Radware warns: hackers for hire, shifting attack vectors, cybercrime here to stay

Flourishing cybercrime will continue to quicken pace in 2022, cautions data security vendor Radware. The company’s Director, Threat Intelligence, Pascal Geenens points to several factors behind this high confidence prediction.


He says there are no signs that it will slow down in 2022. Over recent years, organisations have quickened the pace at which they migrate applications to multiple clouds and leverage new software architectures to increase the agility and feature velocity of their application development.


According to Radware’s report, The State of Web Application and API, 70 percent of production web applications now run in cloud environments. This increase in distributed and hybrid infrastructure and application complexity is creating even more challenges for organisations in keeping the wide attack surfaces under control.


The same report reveals that approximately one-third of respondents anticipate that their organisation’s most significant application security concern over the next two years will be maintaining a coherent security policy across heterogenous environments. Nearly as many respondents believe that their most significant concern will be gaining visibility into the security events impacting their organisation.


Despite the implementation of new security technologies, organisations continue to struggle maintaining visibility and consistency of security policies across the heterogenous collection of platforms, infrastructures, and technologies.


There are five key challenges for securing hybrid environments. These include emerging threat vectors, broader attack surfaces, agile software development and DevOps cultures that often leave security as a secondary priority, and multi-cloud deployments that convolute the implementation of coherent security policies. Many organisations have simply been unable to overcome all of these challenges.


Hackers for hire


Meanwhile, attackers have been organising their underground ecosystems and gathering followers from skilled hackers-for-hire and affiliates, who are happy to enjoy the profits of large extortion campaigns. For example, the Avaddon, SunCrypt and Ragnar Locker ransomware gangs have been known to use DDoS attacks to put additional pressure on their victims.

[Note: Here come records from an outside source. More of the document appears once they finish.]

(** * To-do list with productivity analytics: a shallow embedding

    Source files: [app.py] (task session, daily capacity, timetable, ML
    dashboard), [get_data.py] (the same task session without analytics) and
    [train.py] (offline trainer).

    Conventions of the embedding.
    - Python [int] is [Z]; [len] is [Z.of_nat (length _)].
    - A [datetime.date] is its proleptic ordinal (a day number, [Z]); a
      [datetime.datetime] is the number of microseconds elapsed since midnight
      of ordinal day 0, so [date_of] and [hour_of] are plain divisions.
    - The probabilities that come out of the random forest are the kernel's
      binary64 [float].  A float that the program computes itself (a
      completion rate, a group mean) is written as the rational number it
      denotes, and every division and multiplication rounds its exact result
      to the binary64 grid by [binary64].
    - Every call of [datetime.now()] is an explicit argument, in evaluation
      order ([now0], [now1]).
    - Fitting the random forest and drawing a permutation from numpy's
      generator are parameters of the sections that use them. *)

From Stdlib Require Import ZArith QArith Qround Qpower Qreduction Lia Lqa.
From Stdlib Require Import Floats.PrimFloat Floats.FloatOps.
From Stdlib Require Uint63.
From stdpp Require Import gmap strings list sorting.

Set Warnings "-inexact-float".
Open Scope Z_scope.

(** ** Time *)

Abbreviation date := Z.
Abbreviation datetime := Z.

Definition US_PER_MINUTE : Z := 60000000.
Definition US_PER_HOUR : Z := 3600000000.
Definition US_PER_DAY : Z := 86400000000.

(** [datetime.date()] *)
Definition date_of (dt : datetime) : date := dt / US_PER_DAY.

(** [datetime.hour] *)
Definition hour_of (dt : datetime) : Z := (dt mod US_PER_DAY) / US_PER_HOUR.

(** [timedelta(minutes=m)], in microseconds *)
Definition timedelta_minutes (m : Z) : Z := m * US_PER_MINUTE.

(** [pd.to_datetime] of a [date]: midnight of that day *)
Definition to_datetime (d : date) : datetime := d * US_PER_DAY.

(** [Timedelta.days]: the day component, rounded towards minus infinity *)
Definition dt_days (delta : Z) : Z := delta / US_PER_DAY.

(** [Timestamp.dayofweek]: Monday is 0; ordinal day 1 is a Monday *)
Definition dayofweek (dt : datetime) : Z := (date_of dt + 6) mod 7.

(** ** Tasks *)

Inductive Priority := Low | Medium | High.
(** * FreakSearch: the claim-verification pipeline of [model.py]

    A shallow embedding of [backend/model.py] (search helper, scraper,
    OCR helper, intent recognition, fact-checking and the main handler)
    together with the properties of the pipeline.

    Python values are modelled as follows.
    - [str] is [string]; a character is a code point below 256 (the
      Latin-1 block), for which Python's [str.strip], [str.lower] and
      [repr] tables are reproduced below.
    - [bytes] is [list byte].
    - [None]-or-value is [option]; Python truthiness is written out
      ([truthy_str], [truthy_bytes]).
    - A raised exception is [Raise e], with [e] the text [str(e)] gives.
    - Calls that leave the process (OCR engine, search API, HTTP GET,
      language model) are oracles of a [world]; each call is appended to
      a chronological [trace], and an oracle sees the trace so far, so
      the same request may be answered differently at different times.
      [print] is recorded in the trace as well. *)

From Stdlib Require Import String Ascii List Bool Arith ZArith Lia.
From Stdlib Require Import Strings.Byte.
From Stdlib Require Import DecimalString.
Import ListNotations.
Local Open Scope list_scope.
Local Open Scope string_scope.

(* ===================================================================== *)
(** ** Python strings *)
(* ===================================================================== *)

Module PyStr.

Definition dquote : ascii := "034"%char.
Definition squote : ascii := "039"%char.
Definition backslash : ascii := "092"%char.
Definition nl : ascii := "010"%char.
Definition NL : string := String nl "".
Definition DQ : string := String dquote "".

(** [between lo n hi] is [lo <= n <= hi]. *)
Definition between (lo n hi : nat) : bool := Nat.leb lo n && Nat.leb n hi.

(** [str.isspace] on one code point below 256. *)
Definition isspace (c : ascii) : bool :=
  let n := nat_of_ascii c in
  between 9 n 13 || between 28 n 32 || Nat.eqb n 133 || Nat.eqb n 160.

Fixpoint lstrip (s : string) : string :=
  match s with
  | EmptyString => EmptyString
  | String c r => if isspace c then lstrip r else s
  end.

Fixpoint rstrip (s : string) : string :=
  match s with
  | EmptyString => EmptyString
  | String c r =>
      match rstrip r with
      | EmptyString => if isspace c then EmptyString else String c EmptyString
      | r' => String c r'
      end
  end.

(** [s.strip()] *)
Definition strip (s : string) : string := rstrip (lstrip s).

(** [str.lower] on one code point below 256: A-Z, and the Latin-1
    capitals U+00C0..U+00DE except the multiplication sign U+00D7. *)
Definition lower_char (c : ascii) : ascii :=
  let n := nat_of_ascii c in
  if between 65 n 90 || (between 192 n 222 && negb (Nat.eqb n 215))
  then ascii_of_nat (n + 32) else c.

Fixpoint lower (s : string) : string :=
  match s with
  | EmptyString => EmptyString
  | String c r => String (lower_char c) (lower r)
  end.

(** [s.replace(c, "")] for a one-character [c]. *)
Fixpoint remove_char (c : ascii) (s : string) : string :=
  match s with
  | EmptyString => EmptyString
  | String d r => if Ascii.eqb d c then remove_char c r else String d (remove_char c r)
  end.

(** [needle in hay] on strings. *)
Fixpoint contains (needle hay : string) : bool :=
  prefix needle hay ||
  match hay with
  | EmptyString => false
  | String _ r => contains needle r
  end.

Fixpoint has_char (c : ascii) (s : string) : bool :=
  match s with
  | EmptyString => false
  | String d r => Ascii.eqb d c || has_char c r
  end.

(** [sep.join(l)] *)
Definition join (sep : string) (l : list string) : string := String.concat sep l.

(** [s[:n]] *)
Definition slice_to (n : nat) (s : string) : string := substring 0 n s.

(** [str(n)] for a non-negative integer. *)
Definition of_nat (n : nat) : string := NilEmpty.string_of_uint (Nat.to_uint n).

(** [str(x)] for a value that may be [None]. *)
Definition of_opt (o : option string) : string :=
  match o with
  | Some s => s
  | None => "None"
  end.

Definition hex_digit (n : nat) : ascii :=
  if Nat.ltb n 10 then ascii_of_nat (48 + n) else ascii_of_nat (87 + n).

(** [str.isprintable] on one code point below 256. *)
Definition isprintable (c : ascii) : bool :=
  let n := nat_of_ascii c in
  between 32 n 126 || (between 161 n 255 && negb (Nat.eqb n 173)).

Definition repr_char (quote c : ascii) : string :=
  let n := nat_of_ascii c in
  if Ascii.eqb c quote || Ascii.eqb c backslash then String backslash (String c "")
  else if Nat.eqb n 9 then String backslash "t"
  else if Nat.eqb n 10 then String backslash "n"
  else if Nat.eqb n 13 then String backslash "r"
  else if isprintable c then String c ""
  else String backslash (String "x" (String (hex_digit (n / 16)) (String (hex_digit (n mod 16)) ""))).

Fixpoint repr_body (quote : ascii) (s : string) : string :=
  match s with
  | EmptyString => EmptyString
  | String c r => repr_char quote c ++ repr_body quote r
  end.

(** [repr(s)] for a [str]: single quotes unless the text has a single
    quote and no double quote. *)
Definition repr (s : string) : string :=
  let quote := if has_char squote s && negb (has_char dquote s) then dquote else squote in
  String quote (repr_body quote s ++ String quote "").

(** [str(l)] for a list of [str]. *)
Definition repr_list (l : list string) : string :=
  "[" ++ join ", " (map repr l) ++ "]".

End PyStr.

(* ===================================================================== *)
(** ** Effects: outcomes, traces and the pipeline monad *)
(* ===================================================================== *)

Definition bytes := list byte.
(** ** C9: the byte layout of a lone Super Bowl pick *)

Lemma undecided_code (m : option Matchup) : undecided m -> winnerCode m = 0.
Proof.
  unfold undecided, winnerCode, getWinnerCode.
  destruct m as [m|]; [|reflexivity]. intros ->. reflexivity.
Qed.

(** Rewrites the code of slot [s] to 0 from the hypothesis [Hund] that the
    slots other than the Super Bowl are undecided. *)
Ltac slot_undecided Hund s :=
  let E := fresh "E" in
  assert (E : winnerCode (matchupAt _ s) = 0)
    by (apply undecided_code, Hund; [simpl; lia | discriminate]);
  cbn [matchupAt conferenceOf] in E; rewrite E; clear E.

(** C9.  When the Super Bowl is decided for its home team and the twelve
    other matchups are undecided, the packed value has bit 24 set and
    every other bit clear (so bits 24-25 hold the code 01), and the four
    bytes are 0, 0, 0, 1. *)
Theorem encode_superBowl_home_only (bracket : BracketState) (sb : Matchup) (h : Team) :
  (forall s, validSlot s -> s <> SuperBowlSlot -> undecided (matchupAt bracket s)) ->
  superBowl bracket = Some sb ->
  homeTeam sb = Some h ->
  winner sb = Some h ->
  exists codes,
    winnerCodes bracket = Ok codes /\
    packCodes codes = 2 ^ 24 /\
    (forall n, 0 <= n -> Z.testbit (packCodes codes) n = (n =? 24)) /\
    packedBytes (packCodes codes) = [0; 0; 0; 1] /\
    encodeBracketPicks bracket = Ok (tok "AAAAAQ").
Proof.
  intros Hund Hsb Hh Hw.
  assert (Hcodes : pickCodes bracket = [0;0;0;0;0;0;0;0;0;0;0;0;1]).
  { unfold pickCodes, getAllMatchupsOrdered. cbn [map].
    repeat slot_undecided Hund (WildCardSlot AFC 0).
    repeat slot_undecided Hund (WildCardSlot AFC 1).
    repeat slot_undecided Hund (WildCardSlot AFC 2).
    repeat slot_undecided Hund (WildCardSlot NFC 0).
    repeat slot_undecided Hund (WildCardSlot NFC 1).
    repeat slot_undecided Hund (WildCardSlot NFC 2).
    repeat slot_undecided Hund (DivisionalSlot AFC 0).
    repeat slot_undecided Hund (DivisionalSlot AFC 1).
    repeat slot_undecided Hund (DivisionalSlot NFC 0).
    repeat slot_undecided Hund (DivisionalSlot NFC 1).
    repeat slot_undecided Hund (ChampionshipSlot AFC).
    repeat slot_undecided Hund (ChampionshipSlot NFC).
    rewrite Hsb. unfold winnerCode, getWinnerCode. rewrite Hw, Hh.
    cbn [sameTeamId]. rewrite String.eqb_refl. reflexivity. }
  exists (pickCodes bracket).
  split; [apply winnerCodes_ok|].
  rewrite encodeBracketPicks_ok, Hcodes.
  split; [reflexivity|].
  split.
  { intros n Hn. change (packCodes [0;0;0;0;0;0;0;0;0;0;0;0;1]) with (2 ^ 24).
    rewrite Z.pow2_bits_eqb by lia. apply Z.eqb_sym. }
  split; reflexivity.
Qed.
Definition place_order (stock_symbol action : string) : M unit :=
  try_except
    (positions <- lift ib_positions ;;
     let current_position := current_position_of positions stock_symbol in
     b <-
       (if String.eqb action "BUY" then
          if Float.Qltb 0 current_position then
            print (Already_holding stock_symbol) ;;
            ret Returned
          else ret (Bound (MarketOrder "BUY" 10))
        else if String.eqb action "SELL" then
          if Qle_bool current_position 0 then
            print (Not_holding stock_symbol) ;;
            ret Returned
          else ret (Bound (MarketOrder "SELL" current_position))
        else ret Unbound) ;;
     match b with
     | Returned => ret tt
     | Unbound => raise UnboundLocalError
     | Bound order =>
         emit (PlaceOrder stock_symbol order) ;;
         status <- lift (ib_placeOrder stock_symbol order) ;;
         print (Order_placed action stock_symbol status)
     end)
    (fun e => print (Error_placing_order action stock_symbol e)).

(** *** monitor_and_trade, lines 189-222 *)

(** The local variables that live across the iterations of the loop. *)
Record Locals : Type := mkLocals {
  data_var : option DataFrame;
  signal_var : option string
}.

Definition no_locals : Locals := mkLocals None None.

Definition loop_body (stock_symbol : string) (locals : Locals) : M Locals :=
  print (Processing stock_symbol) ;;
  data <- calculate_indicators stock_symbol ;;
  let locals := mkLocals data (signal_var locals) in
  match data with
  | None =>
      print (Skipping_symbol stock_symbol) ;; ret locals
  | Some df =>
      if len df <? 10 then
        print (Skipping_symbol stock_symbol) ;; ret locals
      else
        let '(passed, df) := filter_stocks df 1000000 (2 # 100) in
        let locals := mkLocals (Some df) (signal_var locals) in
        passed <- passed ;;
        if negb passed then
          print (Does_not_meet_criteria stock_symbol) ;; ret locals
        else
          let '(signal, df) := evaluate_trading_signals df in
          signal <- signal ;;
          let locals := mkLocals (Some df) (Some signal) in
          print (Signal_is stock_symbol signal) ;;
          (if String.eqb signal "BUY" then
             print (Bullish_signal stock_symbol) ;;
             place_order stock_symbol "BUY"
           else if String.eqb signal "SELL" then
             print (Bearish_signal stock_symbol) ;;
             place_order stock_symbol "SELL"
           else ret tt) ;;
          emit (Sleep 2) ;;
          ret locals
  end.

Fixpoint for_each (symbols : list string) (locals : Locals) : M Locals :=
  match symbols with
  | [] => ret locals
  | stock_symbol :: rest =>
      locals <- loop_body stock_symbol locals ;;
      for_each rest locals
  end.

Definition monitor_and_trade : M unit :=
  sp500_stocks <- lift get_sp500_stocks ;;
  print Monitoring ;;
  for_each sp500_stocks no_locals ;;
  ret tt.

End Script.

(** * Vocabulary of the specification *)

(** The orders [place_order] hands to the broker for one action, given the
    account's positions. *)
Definition placed (ib_placeOrder : string -> Order -> result string)
  (positions : list Position) (stock_symbol action : string)
  : list (string * Order) :=
  orders_of (trace (place_order (Ok positions) ib_placeOrder stock_symbol action)).

(** The five fields the signal rule reads. *)
Record FeatureRow : Type := mkFeatureRow {
  close : fval;
  sma : fval;
  macd : fval;
  macd_signal : fval;
  rsi : fval
}.

(** The one column filed under [key]. *)
Definition field (key : string) (df : DataFrame) : Series :=
  match matching key df with
  | [(_, s)] => s
  | _ => []
  end.

Definition feature_row (df : DataFrame) (i : nat) : FeatureRow :=
  mkFeatureRow
    (nth i (field "Close" df) NaN)
    (nth i (field "SMA" df) NaN)
    (nth i (field "MACD" df) NaN)
    (nth i (field "Signal" df) NaN)
    (nth i (field "RSI" df) NaN).

Definition feature_rows (df : DataFrame) : list FeatureRow :=
  map (feature_row df) (seq 0 (nrows df)).

Definition all_defined (r : FeatureRow) : bool :=
  negb (Float.isna (close r)) && negb (Float.isna (sma r)) &&
  negb (Float.isna (macd r)) && negb (Float.isna (macd_signal r)) &&
  negb (Float.isna (rsi r)).

(** The most recent row with all five fields defined. *)
Definition latest_defined (df : DataFrame) : option FeatureRow :=
  match rev (filter all_defined (feature_rows df)) with
  | [] => None
  | r :: _ => Some r
  end.

Definition buy_condition (r : FeatureRow) : Prop :=
  (close r >? sma r)%F = true /\
  (macd r >? macd_signal r)%F = true /\
  (rsi r >? Fin 50)%F = true.

Definition sell_condition (r : FeatureRow) : Prop :=
  (close r <? sma r)%F = true /\
  (macd r <? macd_signal r)%F = true /\
  (rsi r <? Fin 50)%F = true.

(** A feature table as the evaluator expects it: two-level column labels,
    each of the five required fields filed exactly once. *)
Definition feature_table (df : DataFrame) : bool :=
  forallb is_tuple (columns df) &&
  forallb (fun key => List.length (matching key df) =? 1) required_columns.

(** Lines 126-145 with the two branches tried in the other order. *)
Definition decide_latest_sell_first (latest : list (label * fval)) : M string :=
  sell <- and_then (row_lt latest "Close" "SMA")
            (and_then (row_lt latest "MACD" "Signal")
                      (row_lt_const latest "RSI" (Fin 50))) ;;
  if sell then ret "SELL"
  else
    buy <- and_then (row_gt latest "Close" "SMA")
             (and_then (row_gt latest "MACD" "Signal")
                       (row_gt_const latest "RSI" (Fin 50))) ;;
    if buy then ret "BUY" else ret "HOLD".

(** The row of a table as [decide_latest] receives it. *)
Definition as_latest (r : FeatureRow) : list (label * fval) :=
  [ (Name "Close", close r); (Name "SMA", sma r); (Name "MACD", macd r);
    (Name "Signal", macd_signal r); (Name "RSI", rsi r) ].

(** A column relabelled by its first level, its values mapped. *)
Definition relabel {A B : Type} (g : A -> B) (c : label * A) : label * B :=
  (Name (level0 (fst c)), g (snd c)).

(** The signal the rule gives on one row. *)
Definition rule (r : FeatureRow) : string :=
  if (close r >? sma r)%F && (macd r >? macd_signal r)%F
     && (rsi r >? Fin 50)%F then "BUY"
  else if (close r <? sma r)%F && (macd r <? macd_signal r)%F
          && (rsi r <? Fin 50)%F then "SELL"
  else "HOLD".

(** The table [calculate_indicators] builds from a long enough download:
    the downloaded columns followed by the indicator columns, the fallback
    values filled in. *)
Definition indicator_table (sqrt : Q -> Q) (stock_symbol : string)
  (dl : Download) : DataFrame :=
  let lab s := if multi_level_index dl then Tuple s stock_symbol else Name s in
  let new s := if multi_level_index dl then Tuple s "" else Name s in
  let close := map bar_close (bars dl) in
  let volume := map bar_volume (bars dl) in
  let ema12 := ewm_mean 12 close in
  let ema26 := ewm_mean 26 close in
  let macd := zip_with Float.sub ema12 ema26 in
  mkDataFrame
    [ (lab "Close", close);
      (lab "High", map bar_high (bars dl));
      (lab "Low", map bar_low (bars dl));
      (lab "Open", map bar_open (bars dl));
      (lab "Volume", volume);
      (new "SMA",
       ffill (rolling_mean (Nat.min 20 (List.length (bars dl))) close));
      (new "EMA12", ema12);
      (new "EMA26", ema26);
      (new "MACD", fillna (Fin 0) macd);
      (new "Signal", fillna (Fin 0) (ewm_mean 9 macd));
      (new "RSI", fillna (Fin 50) (rsi_of close));
      (new "Volatility",
       fillna (Fin 0) (rolling_std sqrt 10 (pct_change close)));
      (new "AvgVolume", fillna (Fin 0) (rolling_mean 10 volume)) ]
    (List.length (bars dl)).

(** The indicator columns as lines 32-61 compute them, before the
    fallbacks of lines 64-69. *)
Definition closes (dl : Download) : Series := map bar_close (bars dl).
Definition volumes (dl : Download) : Series := map bar_volume (bars dl).

Definition raw_sma (dl : Download) : Series :=
  rolling_mean (Nat.min 20 (List.length (bars dl))) (closes dl).

Definition raw_macd (dl : Download) : Series :=
  zip_with Float.sub (ewm_mean 12 (closes dl)) (ewm_mean 26 (closes dl)).

Definition raw_signal (dl : Download) : Series := ewm_mean 9 (raw_macd dl).

Definition raw_rsi (dl : Download) : Series := rsi_of (closes dl).

Definition raw_volatility (sqrt : Q -> Q) (dl : Download) : Series :=
  rolling_std sqrt 10 (pct_change (closes dl)).

Definition raw_avg_volume (dl : Download) : Series :=
  rolling_mean 10 (volumes dl).

(** [out] is [raw] with every undefined entry replaced by [v]. *)
Definition defaulted (v : fval) (raw out : Series) : Prop :=
  List.length out = List.length raw /\
  forall i, i < List.length raw ->
    nth i out NaN = if Float.isna (nth i raw NaN) then v else nth i raw NaN.

(** [out] is [raw] with every undefined entry replaced by the last defined
    entry before it; before the first defined entry it stays undefined. *)
Definition carried_forward (raw out : Series) : Prop :=
  List.length out = List.length raw /\
  forall i, i < List.length raw ->
    ((forall k, k <= i -> Float.isna (nth k raw NaN) = true) ->
     nth i out NaN = NaN) /\
    (forall j, j <= i ->
       Float.isna (nth j raw NaN) = false ->
       (forall k, j < k -> k <= i -> Float.isna (nth k raw NaN) = true) ->
       nth i out NaN = nth j raw NaN).

(** No entry of the column is undefined. *)
Definition all_valid (s : Series) : Prop :=
  Forall (fun x => Float.isna x = false) s.

(** A value is a number between [lo] and [hi]. *)
Definition within (lo hi : Q) (x : fval) : Prop :=
  match x with
  | Fin q => (lo <= q /\ q <= hi)%Q
  | _ => False
  end.

(** A value is undefined or a non-negative number. *)
Definition nonneg_or_nan (x : fval) : Prop :=
  match x with
  | Fin q => (0 <= q)%Q
  | NaN => True
  | _ => False
  end.

(** A table on which the undefined-value branch of [filter_stocks] runs. *)
Definition table_with_gap : DataFrame :=
  mkDataFrame
    [ (Name "AvgVolume", [Fin 2000000; NaN]);
      (Name "Volatility", [Fin (3 # 100); Fin (3 # 100)]) ]
    2.

(** A square root to run the script with: the integer root of the value
    scaled to six decimals. *)
Definition sqrt_approx (q : Q) : Q :=
  Qmake (Z.sqrt (Qnum q * 1000000000000 / Zpos (Qden q))) 1000000.

Definition bar_of (price volume : Z) : Bar :=
  mkBar (Fin (inject_Z price)) (Fin (inject_Z price)) (Fin (inject_Z price))
        (Fin (inject_Z price)) (Fin (inject_Z volume)).

(** Thirty weeks of a rising, jumpy price on steady volume. *)
Definition thirty_weeks : list Bar :=
  map (fun price => bar_of price 2000000)
    [100; 110; 105; 118; 111; 125; 119; 133; 126; 140;
     131; 147; 139; 155; 146; 160; 151; 168; 158; 175;
     166; 183; 172; 190; 181; 199; 188; 207; 196; 215]%Z.

Definition ten_weeks : list Bar := firstn 10 thirty_weeks.

Definition long_download : Download := mkDownload true thirty_weeks.
Definition short_download : Download := mkDownload true ten_weeks.

Definition serve (dl : Download) (symbol : string) : result Download := Ok dl.

Definition accept_order (symbol : string) (order : Order) : result string :=
  Ok "Submitted".

(** The partial-result reading of a short history: a table comes back
    without an RSI column, with SMA and MACD, and the shortage is
    reported for RSI. *)
Definition partial_table_returned (sqrt : Q -> Q)
  (yf_download : string -> result Download) (stock_symbol : string) : Prop :=
  exists t df,
    calculate_indicators sqrt yf_download stock_symbol = (t, Ok (Some df)) /\
    in_columns "RSI" df = false /\
    in_columns "SMA" df = true /\
    in_columns "MACD" df = true /\
    In (Printed (Not_enough_data_for_RSI stock_symbol)) t.

(** A three-row feature table whose last row lacks the signal line. *)
Definition small_table : DataFrame :=
  mkDataFrame
    [ (Tuple "Close" "AAPL", [Fin 10; Fin 12; Fin 13]);
      (Tuple "SMA" "", [NaN; Fin 11; Fin 12]);
      (Tuple "MACD" "", [Fin 0; Fin 1; Fin 2]);
      (Tuple "Signal" "", [Fin 0; Fin (1 # 2); NaN]);
      (Tuple "RSI" "", [Fin 50; Fin 60; Fin 70]) ]
    3.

Ransomware groups regularly post messages to hire experts in domains such as backup  technology — not to fix but to destroy — and conduct high-profile DDoS attacks. For example, cyber crime gang Lockbit was found to be posting ads to recruit affiliates, including Mēris botnet operators.


The incentives are large. A survey of 300 U.S. based IT decision-makers found 83 percent of ransomware victims paid the ransom demand. And the demand for hacking skills and underground resources has been growing ever since ransomware operators began conducting successful campaigns.


Shifting cyber attacks


With highly motivated threat actors looking for payments from organised cyber crime groups, attacks have shifted from automated to human operated attacks. Agari researchers determined that most leaked password reuse was done by humans and not automation. It is one thing to defend against automation, but far more difficult to defend against human intelligence and perseverance driven by multi-million-dollar payouts.


Because authorities around the world are making efforts to crack down on criminals and roll up parts of their organisations, criminals might be tempted to hit back where it hurts the most.


The attacker economy is currently out of balance with defenders’ security budgets. There is little to no opportunity to take out the hacking economy by putting up more barriers and making it more costly and time consuming for attackers to breach organisations and infrastructures. These threat actors are sitting on a mountain of crypto gold. The U.S. Treasury said recently that $5.2 billion in Bitcoin transactions can be tied to ransomware payments over the past two years.


In just one example, U.S. travel services firm CWT Global paid a reported $4.5 million in July 2020 to the Ragnar Locker ransomware gang. A recent report from Unit 42 security consulting group indicated that the average ransomware payment increased 82 percent since 2020 to a record $570,000 in the first half of 2021. That increase follows a reported 171 percent increase over 2019.


Cyber crime here to stay


Even if the ransomware issue gets resolved more quickly than expected, criminals will pivot and find new ways to monetise crime. The security community will have to be vigilant, and organisations will need to make considerable efforts to keep their attack surfaces under control.


Unfortunately, 2020 and 2021 brought in a new dawn for cyber crime and info security, and it’s not going away anytime soon — certainly not in 2022.